A young black man’s education at Yale turns him into a ’60s radical.

Daniel Kirkland, polite, ambitious, and brilliant, landed a full scholarship to Yale, which he left without bothering to tell his mother. Grace Kirkland, a Chicago schoolteacher distressed over not hearing from him for six months, asks her friend p.i. Bill Grimshaw for help. Bill left his identity as Smokey Dalton back in Memphis when he hightailed it out of there with ten-year-old Jimmy, who witnessed the real murderer of Dr. King. He’s been edgy in Chicago, finding it gang-heavy and deadly (Stone Cribs, 2004, etc.), and is willing to look for Daniel. With Jimmy and Malcolm, a streetwise teenager helping with kid care, he starts the odyssey to New Haven, stopping at restaurants and motels that are “colored” friendly and avoiding trouble spots like rioting Philadelphia.
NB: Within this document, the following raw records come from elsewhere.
(* ===== verification/Prelude.v ===== *)
(** * A verification library for the VRRB / Versatus node

    The node ([src/crates]) keeps accounts, collects transfers in a mempool,
    lets farmers and harvesters certify them with threshold signatures, and
    lets an elected miner turn the certified proposals of a round into a
    convergence block of a DAG, from which a state manager computes the next
    account state. The library follows that path, one file per component, as a
    shallow embedding: structs are records, enums are inductive types, integers
    are [Z] with the width of their type written out, methods that write are
    state-passing functions of type [method], and a fallible call returns
    [result], which separates [Err] from [Panic] (an [unwrap], an out-of-range
    slice, an overflow in a build with checks).

    ** Files

    - [Prelude]: [result] and [method] with their notations, fixed-width
      arithmetic under a build [Profile], hash sets and maps by an iteration
      order ([HashOrder]), insertion-ordered maps ([LinkedMap]), [BTreeMap]s as
      sorted association lists, stable sorting, tactics and hints.
    - [Floats]: IEEE arithmetic of [f64] and [f32] casts, on the Standard
      Library's [SpecFloat].
    - [Primitives], [Keypair]: [crates/primitives], [threshold_config.rs] and
      [vrrb_core/src/keypair.rs]: node kinds, digests, addresses, key pairs.
    - [Transactions], [TransactionProofs]: [vrrb_core/src/transactions]: the
      [Transaction] trait as a class, transfers and their builder, digests and
      signatures.
    - [ToyModel]: concrete instances of every parameter, used by witnesses.
    - [Account]: [vrrb_core/src/account.rs].
    - [HashKeys]: the implementations of [Hash] for transfers and account updates, and
      what a hash set of such keys holds.
    - [Mempool]: [mempool/src/mempool.rs].
    - [Staking], [Claim], [Reward], [Vrf]: [staking.rs] and [claim.rs] of
      [vrrb_core], [consensus/reward], [consensus/vrrb_vrf].
    - [Blocks], [BlockProofs]: [crates/block]: headers, the three kinds of
      block, certificates, validation data.
    - [Threshold]: [consensus/dkg_engine] and [consensus/signer].
    - [Storage], [StorageProofs]: [storage/vrrbdb]: the three stores, transfers
      and genesis blocks on the database, the account updates of a round.
    - [TrieBackend]: [storage/vrrbdb/src/rocksdb_adapter.rs], with the environment
      and the directories it is opened from.
    - [Dag], [StateManager]: [node/src/state_manager]: the block DAG, the
      consolidation of a round, the handlers.
    - [Miner]: [crates/miner]: conflict resolution and block building.
    - [Quorum]: [consensus/quorum] and [node/src/consensus/quorum_module.rs].
    - [NodeErrors], [Config], [Events]: the error texts of the node,
      [crates/vrrb_config], and [crates/events] with the messages between nodes;
      [Events] also says what a handler is: it changes its own state and leaves
      events on the bus and messages on the wire.
    - [Network]: [node/src/network]: the broadcasts of the network module and what
      it does with events and with messages of peers.
    - [Consensus]: [node/src/consensus/consensus_module.rs]: membership, genesis
      quorum, key generation and certificates.
    - [Runtime]: [node/src/runtime]: the node that owns the components above and
      dispatches the events between them.
    - [Rpc]: [vrrb_rpc/src/rpc] and [wallet/src/v2]: the calls a node answers and
      the wallet that makes them, which may be run against that server.
    - [JobTask], [JobPool], [JobScheduler]: [consensus/job_pool] and
      [consensus/job_scheduler]: jobs and the threads that join them, the pool with
      its workers as a step relation in which every access to a shared counter or
      queue is a step, the back pressure.
    - [FileSystem]: the files a process sees, as the Standard Library of Rust
      shows them: a failed or partial write, a denied call and a missing directory
      are states of it; the directories of [vrrb_core/src/storage_utils.rs].
    - [KeyFiles]: the key files of [vrrb_core/src/keypair.rs] and [helpers.rs].
    - [Cli]: [cli/src/commands]: options and start of a node, the wallet commands.
    - [Wasm]: [wasm_loader], [wasm_runtime] and the commands of [wasm_cli].
    - [Platform]: [platform/src/platform_stats.rs] and the look-up of
      [service_config].
    - [Web3]: [web3_pkg] and [examples/web3-pkg.rs]: packages as linked objects of a
      content-addressed store, and the command that makes, publishes and retrieves
      them.
    - [Agent]: [compute_agent], [storage_agent] and the file of [service_config]: what
      the agents' commands do and the metrics the daemon exports, with its requests
      as a step relation over the accesses to the shared counters.
    - [Indexer]: [vrrb_http] and [node/src/indexer_module.rs].
    - [Node]: [node/src/node.rs], [runtime/mod.rs], [runtime_component.rs] and the set-up
      functions they call: how a node starts and stops.
    - [Validators]: [crates/validator]: checks of transactions and claims.

    A definition carries the name of the Rust item, with a prefix where two
    components share a name ([mp_insert], [state_insert], [claims_insert]). Where a
    loop body or a block of one Rust function is a definition of its own
    ([identify_txn], [push_update], [keep_account]), it belongs to the definition
    of that function, which calls it. Constants, builder setters and one-line
    wrappers have definitions of the same names, though the manifest maps them
    only where a property is about them.

    ** Parameters

    Third-party crates are classes, and what the code relies on are the fields
    of a [...Laws] class beside it: SHA-256 and hexadecimal ([Hashing]),
    [Secp256k1], BLS keys ([ValidatorKeys], [CertificateKeys]), hbbft's
    threshold cryptography and key generation ([ThresholdCrypto], [KeyGen]), the
    elliptic-curve VRF and its generator ([Ecvrf]), left-right handles
    ([LeftRight]), the Jellyfish Merkle trie ([TrieDb]), the DAG crate
    ([BullDag]), serde's encodings ([ToJson], [Bincode]), [Debug] texts, the
    Kademlia table ([KademliaDht]), the transport ([Dyswarm]), filters and caches,
    RocksDB and the trie's nodes ([RocksDb], [Patriecia]), texts and encodings of
    keys ([KeyCodec], [KeyTextLaws], [ValidatorTextLaws], [Base58]), JSON files
    ([PrettyJson], [FromJson], [JsonText]), the parser, assembler and engine of
    WebAssembly ([WasmTools], [WasmEngine]), the word list ([WordList]), the store of
    packages ([IpfsApi]), the metrics registry ([Prometheus]), the HTTP client
    ([Reqwest]) and the RPC server ([JsonRpSee]). The client of a wallet is a record of calls on a
    remote side of any type. What the language leaves to the platform is a class
    too: the logarithm ([Log10]), the sign of a NaN ([NanSign]), the order of a
    directory ([DirOrder]), the texts of errors ([IoErrorText],
    [ParseIntErrorText]). The trie's documentation does not say whether a write is
    visible before the commit: [trie_eager] leaves it open, and a theorem that
    depends on it says so. Clocks, random draws and hash iteration orders are
    arguments, and so is how a spawned task ends ([Outcome]): the loop that feeds an
    actor belongs to the actor crate.
    Every law class has an instance in [ToyModel] or beside its class, so the
    hypotheses of the theorems can hold together.

    ** What is proved

    - Accounts: what an update returns and writes in every case, the partial writes
      of a refused one and the overflow of the nonce included; debits never exceed
      credits on any path; the nonce rule lets an update be replayed once.
    - Database: a transfer conserves the sum of the balances and touches two
      accounts; a failed one leaves the database unchanged, except that a
      refused receiver leaves the sender debited; a batch is all or nothing per
      account; a transfer to oneself depends on the visibility of writes.
    - Keys: a set of account updates holds each update once, whatever orders the tables
      are in; transfers are equal exactly when their signed fields are, but for hash
      collisions, and may then have different hashes, so a set of them may hold one twice.
    - Mempool: any sequence of operations refines a map; [fetch_txns] repeats
      one record.
    - Claims, stakes and rewards: what each kind of stake transaction does to the
      stake, a slash within two units of its percentage below [2 ^ 53]; election
      results collide only with hashes, claims and stakes verify after they are made,
      rewards stay between the baselines.
    - Blocks and DAG: heights, rounds and seeds along a chain of headers; which
      references a convergence block is linked to; certificates do not bind
      their block; no proposal block enters the DAG.
    - Threshold signatures: enough partial signatures combine to one that
      verifies; a key share exists only after a completed key generation.
    - Miner and quorums: resolution returns exactly when one block decides all
      conflicts and then keeps every transaction once; the miner election,
      the final quorum and the assignment of peers do what they say; a quorum
      election always fails.
    - State manager: consolidated nonces, amounts and digests do not depend on the
      order of the updates, storage and code do; a round is applied account by
      account, and panics when the validators of a transaction did not vote for it.
    - Trie back end: the values refine a log of the writes, with versions that
      never go back; an instance opened again keeps the nodes and loses every
      value; the rightmost leaf is the greatest.
    - Network and consensus module: while the routing table stays as it is,
      assignments reach at most the closest peers; membership refines a node that joins once; the genesis election
      starts when every expected member is online; no certificate is ever made.
    - Runtime: its parts agree on identity and configuration along every run; no
      event changes the ledger or mines a block; acknowledgements are filed under
      the wrong nodes.
    - Remote calls and wallet: a payment sent by a wallet is published once under
      the identifier returned, always with nonce 0; a stored transaction is found
      by its identifier; an account is never updated and a wallet never restored.
    - Job pool: along every interleaving no job is run twice, and none is lost but
      those whose thread could not be created or that were queued in a pool nobody
      holds any more; what the counters hold, including the jobs they never count as
      finished, and how many completion times are kept at most; a thread that joins a job gets its
      result; joining the pool waits for the workers when it has a deadline, and
      may return before them when it has none; two workers that leave at once
      strand a job.
    - Key files and command line: a key file gives its pair back exactly when the
      device took all of it, and the writer reports success in either case; a node
      keeps its identity over any number of starts, unless the device is all but
      full; an account made by the wallet is restored,
      and one the node refused locks the wallet.
    - WebAssembly and platform: the loader says what a module imports and exports
      and when it is expected to run; the statistics of a control group are those
      of its files.
    - Packages and agents: a published package is retrieved with the bytes of every
      object, and its annotations are not published; what concurrent scrapes of the
      metrics can report.
    - Indexer and node: a transaction taken into the mempool is posted to the indexer
      once when its event is handled; what a started node runs and announces; when
      stopping it succeeds, which handlers leave their loop at the stop event, and what
      a failed start leaves running.
    - Validators: which transactions and claims are accepted: no transaction,
      and only unstaked miners.

    ** Bounds and fuel

    Recursion is structural throughout except for the loops that wait for an
    entry ([get_winner] and [elect_winner], which the code writes as unbounded
    loops): these take fuel, one unit is enough when there is an entry, and the
    theorems say that no amount is enough when there is none. [Quorum.seed_loop]
    takes the number of draws as fuel. Floating-point claims hold for stakes
    below [2 ^ 53] and fewer than [2 ^ 24] claims, where the conversions are
    exact; the number of harvesters is exact for up to 4096 validators. [usize] has
    64 bits.

    ** Not modelled

    The loop of the actor crate and the tokio runtime, so that a task of a node ends
    as its parameter says; the threads with which the Kademlia crate keeps its own
    table; argument parsing and most configuration files, which clap, serde and the
    config crate read; sockets; the legacy HTTP API of [vrrb_rpc/src/http], whose
    routes answer a constant or are [todo]; the older wallet and the default wallet
    configuration; the validator thread pool, which only hands a batch to
    [Validators]; the files [consensus_handler.rs], [consensus_component.rs],
    [transaction_validator.rs] and [state_manager/handler.rs], which no build
    includes; helpers of tests; Merkle proofs; logging. Most getters have no
    definition. Remote calls that the server leaves as [todo] have no definition
    either. *)

From Stdlib Require Export ZArith Lia.
From Stdlib Require Export Sorting.Sorted.
From Stdlib Require Import Strings.Byte.
From stdpp Require Export prelude gmap strings sorting.
(* ===== verification/Primitives.v ===== *)
(** * Primitive types and the cryptographic interfaces

    [crates/primitives] (addresses, digests, node and quorum kinds),
    [crates/vrrb_config/src/threshold_config.rs] and the key pair of
    [crates/vrrb_core/src/keypair.rs].

    secp256k1, sha-2, hex and hbbft are third-party crates: their types and
    functions are the fields of the classes [Hashing], [Secp256k1] and
    [ValidatorKeys], and what the code relies on is in the [...Laws] classes. *)

From S2P Require Import Prelude.
From stdpp Require Import pretty.
From Stdlib Require Import Strings.Ascii Strings.Byte.

Class Hashing := {
  sha256 : bytes -> bytes;
  hex_encode : bytes -> string;
  hex_decode : string -> option bytes;
  (* the text of the error of [hex::decode] *)
  hex_decode_error : string -> string;
  (* [format!] with [{:x}] of a finalised hasher *)
  lower_hex : bytes -> string;
}.

Class HashingLaws `{!Hashing} := {
  sha256_length : forall b, length (sha256 b) = 32;
  hex_decode_encode : forall b, hex_decode (hex_encode b) = Some b;
  hex_decode_length : forall s b, hex_decode s = Some b -> String.length s = 2 * length b;
  hex_encode_length : forall b, String.length (hex_encode b) = 2 * length b;
  lower_hex_length : forall b, String.length (lower_hex b) = 2 * length b;
}.

(** Serialisation with serde, used to hash structured values. *)
Class ToJson (A : Type) := to_json : A -> bytes.

Class Secp256k1 := {
  PublicKey : Type;
  SecretKey : Type;
  Signature : Type;
  PublicKey_eq_dec :: EqDecision PublicKey;
  PublicKey_countable :: Countable PublicKey;
  Signature_eq_dec :: EqDecision Signature;
  pk_of_sk : SecretKey -> PublicKey;
  pk_serialize : PublicKey -> bytes;
  pk_from_slice : bytes -> option PublicKey;
  pk_to_string : PublicKey -> string;
  pk_from_str : string -> option PublicKey;
  sk_bytes : SecretKey -> bytes;
  sk_from_slice : bytes -> option SecretKey;
  (* [sign_ecdsa] and [verify_ecdsa] on a 32-byte [Message] *)
  sign_message : bytes -> SecretKey -> Signature;
  verify_message : bytes -> Signature -> PublicKey -> bool;
  sig_to_string : Signature -> string;
  sig_from_str : string -> option Signature;
  (* the texts of the errors of [from_str] and of [verify_ecdsa] *)
  pk_from_str_error : string -> string;
  sig_from_str_error : string -> string;
  verify_error : bytes -> Signature -> PublicKey -> string;
}.

Class Secp256k1Laws `{!Secp256k1} := {
  pk_from_slice_serialize : forall p, pk_from_slice (pk_serialize p) = Some p;
  pk_from_str_to_string : forall p, pk_from_str (pk_to_string p) = Some p;
  (* a compressed key prints as 66 hexadecimal digits, the first byte 02 or 03 *)
  pk_to_string_length : forall p, String.length (pk_to_string p) = 66;
  pk_to_string_prefix : forall p, exists s,
    pk_to_string p = ("02" +:+ s) \/ pk_to_string p = ("03" +:+ s);
  pk_to_string_hex : forall p c,
    c ∈ String.list_ascii_of_string (pk_to_string p) -> c <> ","%char;
  sk_from_slice_bytes : forall k, sk_from_slice (sk_bytes k) = Some k;
  verify_sign : forall m k, verify_message m (sign_message m k) (pk_of_sk k) = true;
  sig_from_str_to_string : forall s, sig_from_str (sig_to_string s) = Some s;
  (* an ECDSA signature prints as the hexadecimal of its DER form, 72 bytes at most *)
  sig_to_string_length : forall m k, length m = 32 ->
    String.length (sig_to_string (sign_message m k)) <= 144;
}.

(** [Message::from_slice]: a message is exactly 32 bytes. *)
Definition message_from_slice (b : bytes) : option bytes :=
  if bool_decide (length b = 32) then Some b else None.

(** [Message::from_hashed_data] hashes first. *)
Definition sign_ecdsa `{!Hashing, !Secp256k1} (msg : bytes) (sk : SecretKey) : Signature :=
  sign_message (sha256 msg) sk.

Definition verify_ecdsa `{!Hashing, !Secp256k1} (msg : bytes) (sig : Signature)
    (pk : PublicKey) : bool :=
  verify_message (sha256 msg) sig pk.

Class ValidatorKeys := {
  ValidatorSecretKey : Type;
  ValidatorPublicKey : Type;
  vsk_public_key : ValidatorSecretKey -> ValidatorPublicKey;
  vsk_serialize : ValidatorSecretKey -> option bytes;
  vsk_deserialize : bytes -> option ValidatorSecretKey;
  vpk_serialize : ValidatorPublicKey -> option bytes;
  vpk_deserialize : bytes -> option ValidatorPublicKey;
}.

Class ValidatorKeysLaws `{!ValidatorKeys} := {
  vsk_deserialize_serialize : forall k b,
    vsk_serialize k = Some b -> vsk_deserialize b = Some k;
  vpk_deserialize_serialize : forall k b,
    vpk_serialize k = Some b -> vpk_deserialize b = Some k;
}.

(** ** Node kinds *)

Inductive NodeType :=
| Full
| Bootstrap
| NodeMiner
| Validator
| MasterNode.

#[export] Instance NodeType_eq_dec : EqDecision NodeType.
Proof. solve_decision. Defined.

(** The explicit discriminants. *)
Definition NodeType_as_usize (t : NodeType) : Z :=
  match t with
  | Full => 0
  | Bootstrap => 1
  | NodeMiner => 2
  | Validator => 3
  | MasterNode => 4
  end.

Definition NodeType_from_usize (n : Z) : NodeType :=
  match n with
  | 0%Z => Full
  | 1%Z => Bootstrap
  | 2%Z => NodeMiner
  | 3%Z => Validator
  | 4%Z => MasterNode
  | _ => Full
  end.

(** [Display], which prints the derived [Debug] name. *)
Definition NodeType_to_string (t : NodeType) : string :=
  match t with
  | Full => "Full"
  | Bootstrap => "Bootstrap"
  | NodeMiner => "Miner"
  | Validator => "Validator"
  | MasterNode => "MasterNode"
  end.

Inductive NodeError :=
| InvalidEnvironment (s : string)
| NodeOther (s : string).

Definition NodeType_from_str (s : string) : result NodeError NodeType :=
  if bool_decide (s = "full") then Ok Full
  else if bool_decide (s = "miner") then Ok NodeMiner
  else if bool_decide (s = "bootstrap") then Ok Bootstrap
  else if bool_decide (s = "validator") then Ok Validator
  else if bool_decide (s = "master") || bool_decide (s = "masternode") then Ok MasterNode
  else Err (NodeOther "invalid node type").

Definition ascii_lower (c : Ascii.ascii) : Ascii.ascii :=
  let n := Ascii.N_of_ascii c in
  if (65 <=? n)%N && (n <=? 90)%N then Ascii.ascii_of_N (n + 32) else c.

Fixpoint to_ascii_lowercase (s : string) : string :=
  match s with
  | EmptyString => EmptyString
  | String c s' => String (ascii_lower c) (to_ascii_lowercase s')
  end.

Definition NodeType_from_string (src : string) : NodeType :=
  let s := to_ascii_lowercase src in
  if bool_decide (s = "miner") then NodeMiner
  else if bool_decide (s = "bootstrap") then Bootstrap
  else if bool_decide (s = "validator") then Validator
  else if bool_decide (s = "master") || bool_decide (s = "masternode") then MasterNode
  else Full.

Inductive QuorumKind :=
| HarvesterQ
| FarmerQ
| MinerQ.

#[export] Instance QuorumKind_eq_dec : EqDecision QuorumKind.
Proof. solve_decision. Defined.

(** ** Threshold configuration *)

Record ThresholdConfig := mk_ThresholdConfig {
  upper_bound : Z;
  threshold : Z;
}.

Definition ThresholdConfig_default : ThresholdConfig :=
  {| upper_bound := 4; threshold := 2 |}.

Definition MINIMUM_NODES : Z := 2.

Inductive ConfigError :=
| ConfigOther (msg : string).

Definition ThresholdConfig_validate (c : ThresholdConfig) : result ConfigError unit :=
  if (upper_bound c <? MINIMUM_NODES)%Z || (upper_bound c =? int_max U16)%Z then
    Err (ConfigOther ("DKG Threshold config upper bound " +:+ pretty (upper_bound c)
                        +:+ " < " +:+ pretty MINIMUM_NODES +:+ " or == MAX"))
  else if (upper_bound c <? threshold c)%Z || (threshold c =? 0)%Z
          || (threshold c =? int_max U16)%Z then
    Err (ConfigOther ("DKG threshold " +:+ pretty (threshold c) +:+ " == 0 || > "
                        +:+ pretty (upper_bound c) +:+ " || == MAX"))
  else Ok tt.

(** ** Digests *)

Definition DIGEST_LENGTH : nat := 32.

(** [Vec<u8>::try_into::<[u8; 32]>().unwrap_or_default()]. *)
Definition Digest_from (b : bytes) : bytes :=
  if bool_decide (length b = DIGEST_LENGTH) then b else replicate DIGEST_LENGTH x00.

(** ** Addresses *)

Section address.
Context `{!Secp256k1}.

Record Address := mk_Address {
  address_pk : PublicKey;
}.

#[export] Instance Address_eq_dec : EqDecision Address.
Proof. solve_decision. Defined.

#[export] Instance Address_countable : Countable Address.
Proof.
  refine (inj_countable' address_pk mk_Address _). by intros [].
Defined.

Definition Address_new (pk : PublicKey) : Address := mk_Address pk.
Definition public_key (a : Address) : PublicKey := address_pk a.
Definition public_key_bytes (a : Address) : bytes := str_bytes (pk_to_string (address_pk a)).
Definition Address_to_string (a : Address) : string := pk_to_string (address_pk a).

Definition Address_from_str (s : string) : result NodeError Address :=
  match pk_from_str s with
  | Some pk => Ok (mk_Address pk)
  | None => Err (NodeOther (pk_from_str_error s))
  end.

(** [Address::default()]: the parse result of a fixed string is unwrapped. *)
Definition Address_default : result NodeError Address :=
  match pk_from_str "null-address" with
  | Some pk => Ok (mk_Address pk)
  | None => Panic
  end.

Definition Address_from_string (s : string) : result NodeError Address :=
  match Address_from_str s with
  | Ok a => Ok a
  | _ => Address_default
  end.
End address.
At Yale, elitist administrators tut-tut that Daniel and Yale were simply not a good match: he was a troublemaker lobbying for black studies and higher black admissions, and he almost killed another student. But where is Daniel now? In response to being frozen out of Yale’s all-white, old-boy hierarchy, is he advocating violent overthrow of the social structure?

A ruthlessly unsentimental look at the ’60s that shows just how ugly and destructive racial assumptions were. Nelscott bears witness to black persecution the way Elie Wiesel bears witness to the Holocaust.